Three-dimensional velocity measurements in a roughness sublayer using microscopic digital in-line holography and optical index matching

摘要

Microscopic in-line digital holography and particle tracking are used for measuring the 3D flow field in the inner part of a turbulent boundary layer over a rough surface. This paper focuses on procedures, uncertainty and data quality. Experiments are performed for a rectangular channel flow, at Re_τ = 3520, with the top and bottom surfaces containing uniformly distributed pyramidal elements. Optical accessibility through the acrylic rough walls is attained by matching the optical refractive index of the fluid with that of acrylic using a NaI solution in water.

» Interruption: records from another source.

(* ===== verification/Metrics.v ===== *)
(** [ShredMetrics] (proxy/src/forwarder.rs): the counters every thread shares.

    Each [AtomicU64] is a field; [Counter] names the fields so that the generic
    operations [load], [fetch_add] and [swap] and their lemmas are stated once.
    [fetch_add] wraps at 2^64, whatever the build profile. *)

From S2P Require Import Prelude Net.

Record ShredMetrics := mkShredMetrics {
  received : Z;
  success_forward : Z;
  fail_forward : Z;
  duplicate : Z;
  packets_received : gmap IpAddr (Z * Z);
  send_batch_size_sum : Z;
  send_batch_count : Z;
  saturated_iov_count : Z;
  unsaturated_iov_count : Z;
  enabled_grpc_service : bool;
  recovered_count : Z;
  entry_count : Z;
  txn_count : Z;
  unknown_start_position_count : Z;
  fec_recovery_error_count : Z;
  bincode_deserialize_error_count : Z;
  unknown_start_position_error_count : Z;
  dedup_time_spent : Z;
  batch_send_time_spent : Z;
  agg_received_cumulative : Z;
  agg_success_forward_cumulative : Z;
  agg_fail_forward_cumulative : Z;
  duplicate_cumulative : Z;
}.

(** The [AtomicU64] fields. *)
Inductive Counter :=
  | Received | SuccessForward | FailForward | Duplicate
  | SendBatchSizeSum | SendBatchCount | SaturatedIovCount | UnsaturatedIovCount
  | RecoveredCount | EntryCount | TxnCount
  | UnknownStartPositionCount | FecRecoveryErrorCount
  | BincodeDeserializeErrorCount | UnknownStartPositionErrorCount
  | DedupTimeSpent | BatchSendTimeSpent
  | AggReceivedCumulative | AggSuccessForwardCumulative
  | AggFailForwardCumulative | DuplicateCumulative.

#[global] Instance Counter_eq_dec : EqDecision Counter.
Proof. solve_decision. Defined.

Definition load (c : Counter) (m : ShredMetrics) : Z :=
  match c with
  | Received => received m
  | SuccessForward => success_forward m
  | FailForward => fail_forward m
  | Duplicate => duplicate m
  | SendBatchSizeSum => send_batch_size_sum m
  | SendBatchCount => send_batch_count m
  | SaturatedIovCount => saturated_iov_count m
  | UnsaturatedIovCount => unsaturated_iov_count m
  | RecoveredCount => recovered_count m
  | EntryCount => entry_count m
  | TxnCount => txn_count m
  | UnknownStartPositionCount => unknown_start_position_count m
  | FecRecoveryErrorCount => fec_recovery_error_count m
  | BincodeDeserializeErrorCount => bincode_deserialize_error_count m
  | UnknownStartPositionErrorCount => unknown_start_position_error_count m
  | DedupTimeSpent => dedup_time_spent m
  | BatchSendTimeSpent => batch_send_time_spent m
  | AggReceivedCumulative => agg_received_cumulative m
  | AggSuccessForwardCumulative => agg_success_forward_cumulative m
  | AggFailForwardCumulative => agg_fail_forward_cumulative m
  | DuplicateCumulative => duplicate_cumulative m
  end.

Definition store (c : Counter) (v : Z) (m : ShredMetrics) : ShredMetrics :=
  match m with
  | mkShredMetrics x1 x2 x3 x4 x5 x6 x7 x8 x9 x10 x11 x12 x13 x14 x15 x16 x17
      x18 x19 x20 x21 x22 x23 =>
    match c with
    | Received => mkShredMetrics v x2 x3 x4 x5 x6 x7 x8 x9 x10 x11 x12 x13 x14 x15 x16 x17 x18 x19 x20 x21 x22 x23
    | SuccessForward => mkShredMetrics x1 v x3 x4 x5 x6 x7 x8 x9 x10 x11 x12 x13 x14 x15 x16 x17 x18 x19 x20 x21 x22 x23
    | FailForward => mkShredMetrics x1 x2 v x4 x5 x6 x7 x8 x9 x10 x11 x12 x13 x14 x15 x16 x17 x18 x19 x20 x21 x22 x23
    | Duplicate => mkShredMetrics x1 x2 x3 v x5 x6 x7 x8 x9 x10 x11 x12 x13 x14 x15 x16 x17 x18 x19 x20 x21 x22 x23
    | SendBatchSizeSum => mkShredMetrics x1 x2 x3 x4 x5 v x7 x8 x9 x10 x11 x12 x13 x14 x15 x16 x17 x18 x19 x20 x21 x22 x23
    | SendBatchCount => mkShredMetrics x1 x2 x3 x4 x5 x6 v x8 x9 x10 x11 x12 x13 x14 x15 x16 x17 x18 x19 x20 x21 x22 x23
    | SaturatedIovCount => mkShredMetrics x1 x2 x3 x4 x5 x6 x7 v x9 x10 x11 x12 x13 x14 x15 x16 x17 x18 x19 x20 x21 x22 x23
    | UnsaturatedIovCount => mkShredMetrics x1 x2 x3 x4 x5 x6 x7 x8 v x10 x11 x12 x13 x14 x15 x16 x17 x18 x19 x20 x21 x22 x23
    | RecoveredCount => mkShredMetrics x1 x2 x3 x4 x5 x6 x7 x8 x9 x10 v x12 x13 x14 x15 x16 x17 x18 x19 x20 x21 x22 x23
    | EntryCount => mkShredMetrics x1 x2 x3 x4 x5 x6 x7 x8 x9 x10 x11 v x13 x14 x15 x16 x17 x18 x19 x20 x21 x22 x23
    | TxnCount => mkShredMetrics x1 x2 x3 x4 x5 x6 x7 x8 x9 x10 x11 x12 v x14 x15 x16 x17 x18 x19 x20 x21 x22 x23
    | UnknownStartPositionCount => mkShredMetrics x1 x2 x3 x4 x5 x6 x7 x8 x9 x10 x11 x12 x13 v x15 x16 x17 x18 x19 x20 x21 x22 x23
    | FecRecoveryErrorCount => mkShredMetrics x1 x2 x3 x4 x5 x6 x7 x8 x9 x10 x11 x12 x13 x14 v x16 x17 x18 x19 x20 x21 x22 x23
    | BincodeDeserializeErrorCount => mkShredMetrics x1 x2 x3 x4 x5 x6 x7 x8 x9 x10 x11 x12 x13 x14 x15 v x17 x18 x19 x20 x21 x22 x23
    | UnknownStartPositionErrorCount => mkShredMetrics x1 x2 x3 x4 x5 x6 x7 x8 x9 x10 x11 x12 x13 x14 x15 x16 v x18 x19 x20 x21 x22 x23
    | DedupTimeSpent => mkShredMetrics x1 x2 x3 x4 x5 x6 x7 x8 x9 x10 x11 x12 x13 x14 x15 x16 x17 v x19 x20 x21 x22 x23
    | BatchSendTimeSpent => mkShredMetrics x1 x2 x3 x4 x5 x6 x7 x8 x9 x10 x11 x12 x13 x14 x15 x16 x17 x18 v x20 x21 x22 x23
    | AggReceivedCumulative => mkShredMetrics x1 x2 x3 x4 x5 x6 x7 x8 x9 x10 x11 x12 x13 x14 x15 x16 x17 x18 x19 v x21 x22 x23
    | AggSuccessForwardCumulative => mkShredMetrics x1 x2 x3 x4 x5 x6 x7 x8 x9 x10 x11 x12 x13 x14 x15 x16 x17 x18 x19 x20 v x22 x23
    | AggFailForwardCumulative => mkShredMetrics x1 x2 x3 x4 x5 x6 x7 x8 x9 x10 x11 x12 x13 x14 x15 x16 x17 x18 x19 x20 x21 v x23
    | DuplicateCumulative => mkShredMetrics x1 x2 x3 x4 x5 x6 x7 x8 x9 x10 x11 x12 x13 x14 x15 x16 x17 x18 x19 x20 x21 x22 v
    end
  end.

(** [AtomicU64::fetch_add] without its result, and [AtomicU64::swap]. *)
Definition fetch_add (c : Counter) (n : Z) (m : ShredMetrics) : ShredMetrics :=
  store c (wrap 64 (load c m + n)) m.
Definition swap (c : Counter) (v : Z) (m : ShredMetrics) : Z * ShredMetrics :=
  (load c m, store c v m).

Definition set_packets_received (p : gmap IpAddr (Z * Z)) (m : ShredMetrics) : ShredMetrics :=
  match m with
  | mkShredMetrics x1 x2 x3 x4 _ x6 x7 x8 x9 x10 x11 x12 x13 x14 x15 x16 x17
      x18 x19 x20 x21 x22 x23 =>
    mkShredMetrics x1 x2 x3 x4 p x6 x7 x8 x9 x10 x11 x12 x13 x14 x15 x16 x17
      x18 x19 x20 x21 x22 x23
  end.

(** [ShredMetrics::new]. *)
Definition ShredMetrics_new (enabled_grpc_service : bool) : ShredMetrics :=
  mkShredMetrics 0 0 0 0 ∅ 0 0 0 0 enabled_grpc_service 0 0 0 0 0 0 0 0 0 0 0 0 0.

(** One [datapoint_info!] line of [report]: its name and its values. *)
Inductive Datapoint :=
  | ConnectionMetrics (received success_forward fail_forward duplicate : Z)
  | SendmmsgIovMetrics (max_iov_count unsaturated_iov_count : Z)
  | BatchSendMetrics (send_batch_size_sum send_batch_count : Z)
  | TimeAllocation (deduping batch_send : Z)
  | ServiceMetrics (recovered entries txns unknown_start fec_error bincode_error
                    unknown_start_error : Z)
  | ReceiverStats (addr : IpAddr) (discarded_packets not_discarded_packets : Z).

(** [ShredMetrics::report]: the current counters are only read, the service
    counters are swapped to zero when the gRPC service is on, and every
    per-address entry is reported and removed ([retain] with [false]).  The model
    assumes that the metrics crate logs at the info level: [datapoint_info!]
    evaluates its arguments, the swaps included, only when it does. *)
Definition report (m : ShredMetrics) : list Datapoint * ShredMetrics :=
  let head :=
    [ ConnectionMetrics (load Received m) (load SuccessForward m)
        (load FailForward m) (load Duplicate m);
      SendmmsgIovMetrics (load SaturatedIovCount m) (load UnsaturatedIovCount m);
      BatchSendMetrics (load SendBatchSizeSum m) (load SendBatchCount m);
      TimeAllocation (load DedupTimeSpent m) (load BatchSendTimeSpent m) ] in
  let '(service, m1) :=
    if enabled_grpc_service m then
      let '(v1, m) := swap RecoveredCount 0 m in
      let '(v2, m) := swap EntryCount 0 m in
      let '(v3, m) := swap TxnCount 0 m in
      let '(v4, m) := swap UnknownStartPositionCount 0 m in
      let '(v5, m) := swap FecRecoveryErrorCount 0 m in
      let '(v6, m) := swap BincodeDeserializeErrorCount 0 m in
      let '(v7, m) := swap UnknownStartPositionErrorCount 0 m in
      ([ServiceMetrics v1 v2 v3 v4 v5 v6 v7], m)
    else ([], m) in
  let receivers :=
    (λ p : IpAddr * (Z * Z), ReceiverStats p.1 p.2.1 p.2.2)
      <$> map_to_list (packets_received m1) in
  (head ++ service ++ receivers, set_packets_received ∅ m1).

(** [self.to.fetch_add(self.from.swap(0))]. *)
Definition move_counter (from to : Counter) (m : ShredMetrics) : ShredMetrics :=
  let '(v, m) := swap from 0 m in fetch_add to v m.

(** The statements of [ShredMetrics::reset]: each is a [swap] with 0, whose
    result is added to a cumulative counter or dropped. *)
Definition reset_script : list (Counter * option Counter) :=
  [(Received, Some AggReceivedCumulative);
   (SuccessForward, Some AggSuccessForwardCumulative);
   (FailForward, Some AggFailForwardCumulative);
   (Duplicate, Some DuplicateCumulative);
   (DedupTimeSpent, None);
   (BatchSendTimeSpent, None);
   (SendBatchSizeSum, None);
   (SendBatchCount, None);
   (SaturatedIovCount, None);
   (UnsaturatedIovCount, None)].

Definition reset_statement (m : ShredMetrics) (s : Counter * option Counter) : ShredMetrics :=
  match s with
  | (from, Some to) => move_counter from to m
  | (from, None) => (swap from 0 m).2
  end.

(** [ShredMetrics::reset], when no other thread counts meanwhile. *)
Definition reset (m : ShredMetrics) : ShredMetrics := foldl reset_statement m reset_script.

(** Every counter is a 64-bit value. *)
Definition metrics_wf (m : ShredMetrics) : Prop := ∀ c, in_width 64 (load c m).

(** The pair a cumulative counter forms with the one [reset] drains into it. *)
Definition cumulative_of (c : Counter) : option Counter :=
  match c with
  | Received => Some AggReceivedCumulative
  | SuccessForward => Some AggSuccessForwardCumulative
  | FailForward => Some AggFailForwardCumulative
  | Duplicate => Some DuplicateCumulative
  | _ => None
  end.

(** Counters are reasoned about with the lemmas below, never by unfolding. *)
Arguments load : simpl never.
Arguments store : simpl never.
Arguments fetch_add : simpl never.

(** * Lemmas *)

(** [reset] as the sequence of its atomic operations. *)
Ltac unfold_reset := unfold reset, reset_script; cbn [foldl reset_statement];
  unfold move_counter, swap; cbn [fst snd].

Lemma load_store c c' v m :
  load c (store c' v m) = if decide (c = c') then v else load c m.
Proof. by destruct m, c, c'. Qed.

Lemma load_store_eq c v m : load c (store c v m) = v.
Proof. by rewrite load_store, decide_True. Qed.

Lemma load_store_ne c c' v m : c ≠ c' → load c (store c' v m) = load c m.
Proof. intros. by rewrite load_store, decide_False. Qed.

Lemma load_fetch_add c c' n m :
  load c (fetch_add c' n m) =
  if decide (c = c') then wrap 64 (load c m + n) else load c m.
Proof. unfold fetch_add. rewrite load_store. by case_decide; subst. Qed.

Lemma load_fetch_add_eq c n m : load c (fetch_add c n m) = wrap 64 (load c m + n).
Proof. by rewrite load_fetch_add, decide_True. Qed.

Lemma load_fetch_add_ne c c' n m : c ≠ c' → load c (fetch_add c' n m) = load c m.
Proof. intros. by rewrite load_fetch_add, decide_False. Qed.

Lemma load_set_packets_received c p m : load c (set_packets_received p m) = load c m.
Proof. by destruct m, c. Qed.

Lemma load_new c b : load c (ShredMetrics_new b) = 0.
Proof. by destruct c. Qed.

Lemma store_packets_received c v m : packets_received (store c v m) = packets_received m.
Proof. by destruct m, c. Qed.

Lemma fetch_add_packets_received c v m :
  packets_received (fetch_add c v m) = packets_received m.
Proof. apply store_packets_received. Qed.

Lemma set_packets_received_get p m : packets_received (set_packets_received p m) = p.
Proof. by destruct m. Qed.

Lemma store_enabled c v m : enabled_grpc_service (store c v m) = enabled_grpc_service m.
Proof. by destruct m, c. Qed.

(** Reads a counter after a known sequence of [fetch_add]s. *)
Ltac solve_load :=
  repeat first
    [ rewrite load_fetch_add_eq
    | rewrite load_fetch_add_ne by discriminate
    | rewrite load_set_packets_received ];
  try reflexivity.

(** Two states with the same counters, addresses and mode are equal. *)
Lemma metrics_eq m1 m2 :
  (∀ c, load c m1 = load c m2) → packets_received m1 = packets_received m2 →
  enabled_grpc_service m1 = enabled_grpc_service m2 → m1 = m2.
Proof.
  intros Hc Hp He. destruct m1, m2. simpl in *. subst.
  pose proof (Hc Received); pose proof (Hc SuccessForward); pose proof (Hc FailForward);
  pose proof (Hc Duplicate); pose proof (Hc SendBatchSizeSum); pose proof (Hc SendBatchCount);
  pose proof (Hc SaturatedIovCount); pose proof (Hc UnsaturatedIovCount);
  pose proof (Hc RecoveredCount); pose proof (Hc EntryCount); pose proof (Hc TxnCount);
  pose proof (Hc UnknownStartPositionCount); pose proof (Hc FecRecoveryErrorCount);
  pose proof (Hc BincodeDeserializeErrorCount);
  pose proof (Hc UnknownStartPositionErrorCount);
  pose proof (Hc DedupTimeSpent); pose proof (Hc BatchSendTimeSpent);
  pose proof (Hc AggReceivedCumulative); pose proof (Hc AggSuccessForwardCumulative);
  pose proof (Hc AggFailForwardCumulative); pose proof (Hc DuplicateCumulative).
  unfold load in *; simpl in *; by subst.
Qed.

#[export] Hint Rewrite load_store load_fetch_add load_set_packets_received load_new
  store_packets_received fetch_add_packets_received set_packets_received_get
  store_enabled : metrics.

(** Atomic adds commute, so the order in which threads add does not matter. *)
Lemma fetch_add_comm c1 c2 a b m :
  fetch_add c1 a (fetch_add c2 b m) = fetch_add c2 b (fetch_add c1 a m).
Proof.
  apply metrics_eq.
  - intros c. rewrite !load_fetch_add. repeat case_decide; subst; try done.
    autorewrite with rust. f_equal. lia.
  - unfold fetch_add. by rewrite !store_packets_received.
  - unfold fetch_add. by rewrite !store_enabled.
Qed.

Lemma fetch_add_fetch_add c a b m :
  fetch_add c a (fetch_add c b m) = fetch_add c (a + b) m.
Proof.
  apply metrics_eq.
  - intros c'. rewrite !load_fetch_add. repeat case_decide; subst; try done.
    autorewrite with rust. f_equal. lia.
  - unfold fetch_add. by rewrite !store_packets_received.
  - unfold fetch_add. by rewrite !store_enabled.
Qed.

Lemma fetch_add_wf c n m : metrics_wf m → metrics_wf (fetch_add c n m).
Proof.
  intros Hm c'. rewrite load_fetch_add. case_decide; [by apply wrap_range|done].
Qed.

Lemma store_wf c v m : in_width 64 v → metrics_wf m → metrics_wf (store c v m).
Proof. intros Hv Hm c'. rewrite load_store. by case_decide. Qed.

Lemma new_wf b : metrics_wf (ShredMetrics_new b).
Proof. intros c. rewrite load_new. done. Qed.

#[export] Hint Resolve fetch_add_wf store_wf new_wf : metrics.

Localized particle injection ensures that the seeding is sufficient for detecting 5000-10000 particle pairs in each hologram pair within the 3.1 × 2.1 × 1.8 mm~3 sample volume, which covers the entire roughness sublayer. The data quality is assessed by evaluating how well the data satisfy the continuity equation for varying resolutions and procedures. Mean velocity and Reynolds stress profiles are compared to 2D particle image velocimetry data, showing excellent agreement above one roughness height away from the wall, and discrepancies, some of which can be attributed to spatial resolution and bias, closer to the rough wall. Sample instantaneous flow realizations contain low-lying vortices, some with spanwise orientation, and others aligned parallel to the roughness grooves, flooding the lower part of the sublayer. Quasi-streamwise vortices with vertical inclinations of 50°-60° also appear, with a small fraction of them spanning the entire sublayer.